But, as a parent, I am surprisingly easy-going. I don’t keep an eagle eye on milestones, I don’t really compare Devin to other kids, and I don’t fret if he happens to eat something off the floor. And generally, he hasn’t really given me much cause to worry – the only times my anxiety really switches on in regard to his development and well-being is when I read too much. I tend to be uptight about whatever it happens to be this time (eating more vegetables, reading more books, doing more puzzles, saying more words etc…) for a day or two, and then I realise that I’m not really helping and there was nothing wrong to ‘fix’ in the first place.

And now comes another but.

I am becoming more preoccupied with his speech. Or specifically, his rather small vocabulary, which currently consists of Dad, ice (eyesh), Poppy (puh-pah), Mum (mum or mem), apple (appah – and every fruit is an appah), and most recently, bye.
‘Bye’ was actually kind of funny – Devin was leaving with my mum and sister to go shopping, and after he waved and stepped out the door I heard a little voice say, “Bye!” I froze, looked at my sister who was still inside, and asked, “Was that Devin?!” Yep, sure was. I hadn’t heard him say any words so clearly before, let alone an attempt to say ‘bye’, so to hear it come from his mouth in perfect English was extremely surprising. I was so shocked that my heart was racing for a few minutes afterwards.
Now, everything and everyone gets a ‘bu-byyyye!’ when they leave his line of sight.

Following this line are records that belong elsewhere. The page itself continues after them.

(** The loop of [CountLines]: the count of every chunk is added before the
    error of its read is looked at. *)
Fixpoint CountLines_loop (r : reads) (count : Z) : Z * option error :=
  match r with
  | EOF => (count, None)
  | ReadError e => (count, Some e)
  | Data chunk rest =>
      CountLines_loop rest (count + bytes_Count chunk newline)
  end.

(** [p.CountLines()] *)
Definition CountLines (d : disk) (p : Parser) : Z * option error :=
  match d (filepath p) with
  | None => ((-1)%Z, Some (PathError "open" (filepath p)))
  | Some r => CountLines_loop r 0
  end.

(** [p.AutoCreateBuffer()]: the parser it leaves and the error it returns. *)
Definition AutoCreateBuffer (d : disk) (p : Parser) : Parser * option error :=
  let (lineNum, err) := CountLines d p in
  match err with
  | Some e => (p, Some e)
  | None => (CreateBuffer p lineNum, None)
  end.

(** ** Specifications the code is compared with *)

(** The value of a row under a column name: the value at the position of the
    first column of the header that has the name. *)
Fixpoint column (header entry : list string) (name : string)
  : option string :=
  match header, entry with
  | h :: header', v :: entry' =>
      if String.eqb h name then Some v else column header' entry' name
  | _, _ => None
  end.

(** A line that the loop of [BufferRow] takes for a row: its first byte is
    not [#] and something follows it. *)
Definition is_row (line : string) : bool :=
  match line with
  | EmptyString => false
  | String c tail =>
      negb (Ascii.eqb c hash) && negb (String.eqb tail "")
  end.

(** The rows of a file, each split at its tabs. *)
Definition rows_of (lines : list string) : list (list string) :=
  map (fun line => strings_Split line tab) (filter is_row lines).

(** The number of tabs of a string. *)
Definition tabs (s : string) : nat := Z.to_nat (bytes_Count s tab).

(** The line that declares the fields: the prefix, one byte that
    [ParseAllFields] never looks at (a tab in a Bro log), and the names. *)
Definition directive (c : ascii) (names : string) : string :=
  ("#fields" ++ String c names)%string.

(** A line that [ParseAllFields] passes over: long enough for the prefix to
    be sliced, and with another prefix. *)
Definition passed_over (line : string) : Prop :=
  (7 <= String.length line)%nat /\ String.substring 0 7 line <> "#fields".

(** The extraction that the selection [sel] asks for from a row, by name. *)
Definition select_columns (header sel entry : list string) : list string :=
  map (fun name => match column header entry name with
                   | Some v => v
                   | None => EmptyString
                   end) sel.

(** The world after the rows [rows] have been sent on the open channel [c]
    of its parser. *)
Definition with_sent (w : world) (c : chan) (rows : list (list string))
  : world :=
  {| parser := set_Row (parser w)
                 (Some {| cap := cap c; sent := sent c ++ rows;
                          closed := false |});
     stdout := stdout w |}.

(** The test of all-fields mode on a row: as many values as field names. *)
Definition fits (names entry : list string) : bool :=
  (length names =? length entry)%nat.

(** What every operation of the package keeps of a world: the mode, the
    field names and the path are as before; the resolved indices, the rows
    sent and the lines printed are as before with more at their end; and a
    channel is there after exactly when it was there before. *)
Definition extends (w w' : world) : Prop :=
  allFields (parser w') = allFields (parser w) /\
  fields (parser w') = fields (parser w) /\
  filepath (parser w') = filepath (parser w) /\
  (exists ix, fieldsIndex (parser w') = fieldsIndex (parser w) ++ ix) /\
  (exists rows, emitted (parser w') = emitted (parser w) ++ rows) /\
  (exists msgs, stdout w' = stdout w ++ msgs) /\
  (Row (parser w') = None <-> Row (parser w) = None).

(** How a sequence of reads ends: [None] for [io.EOF]. *)
Fixpoint final (r : reads) : option error :=
  match r with
  | EOF => None
  | ReadError e => Some e
  | Data _ rest => final rest
  end.

(** [dropCR] of [bufio]: a line without its carriage return, if it ends with
    one. *)
Fixpoint dropCR (s : string) : string :=
  match s with
  | EmptyString => EmptyString
  | String c EmptyString =>
      if Ascii.eqb c "013"%char then EmptyString else String c EmptyString
  | String c s' => String c (dropCR s')
  end.

(** The lines that a [bufio.Scanner] with its default split function
    [ScanLines] yields for the bytes of a file: the pieces between the
    newline bytes, the last one only if it is not empty, each without its
    carriage return. *)
Definition ScanLines (data : string) : list string :=
  let parts := strings_Split data newline in
  map dropCR (if String.eqb (last parts EmptyString) EmptyString
              then removelast parts
              else parts).

(** A run sent at most [n] rows more on the channel [c], and kept its
    capacity. *)
Definition sent_at_most (n : nat) (c : chan) (w' : world) : Prop :=
  exists c' rows,
    Row (parser w') = Some c' /\ cap c' = cap c /\
    sent c' = sent c ++ rows /\ (length rows <= n)%nat.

He seems to be trying to say ‘car’ and ‘truck’, too, though I can’t recall right now what it sounds like. It’s almost like he’s mashing the two together, or deciding that all cars and trucks are close enough to being the same thing that he can use one word for everything with wheels.

And, though he doesn’t say it in a way that is even remotely like English, he does say ‘thank you’ whenever he is given something. It sounds a bit silly to say that – ‘he says it, but he doesn’t say it’. But I know. Sometimes he takes a sip of a drink, for instance, before remembering that he hasn’t said ‘thank you’, so he quickly pulls the cup away, smiles at me and says it. And I always respond with, ‘you’re welcome.’ I’m really pleased that he’s doing this without being prompted, actually. Up until he started doing it himself, I’d hand him something while saying, ‘thank you, Mum’, then follow with ‘you’re welcome, Devy’ when it was in his hands. Also, Jene and I have always said ‘please’ and ‘thank you’ often to each other. But, for whatever reason, I thought it would be a long time before Devin really picked up on it.

There are things that ease my mind. Devin babbles a lot, he makes noises when he’s playing, he knows animal noises and machine noises, he groans with imagined exertion whenever we say ‘heavy’, he recognises a lot of what we say, and he sings along to music. He’s also started to occasionally say, ‘naaah-oh’ (no) when he recognises that something isn’t quite right – like when we were lining up his little cars and he put an aeroplane in the line.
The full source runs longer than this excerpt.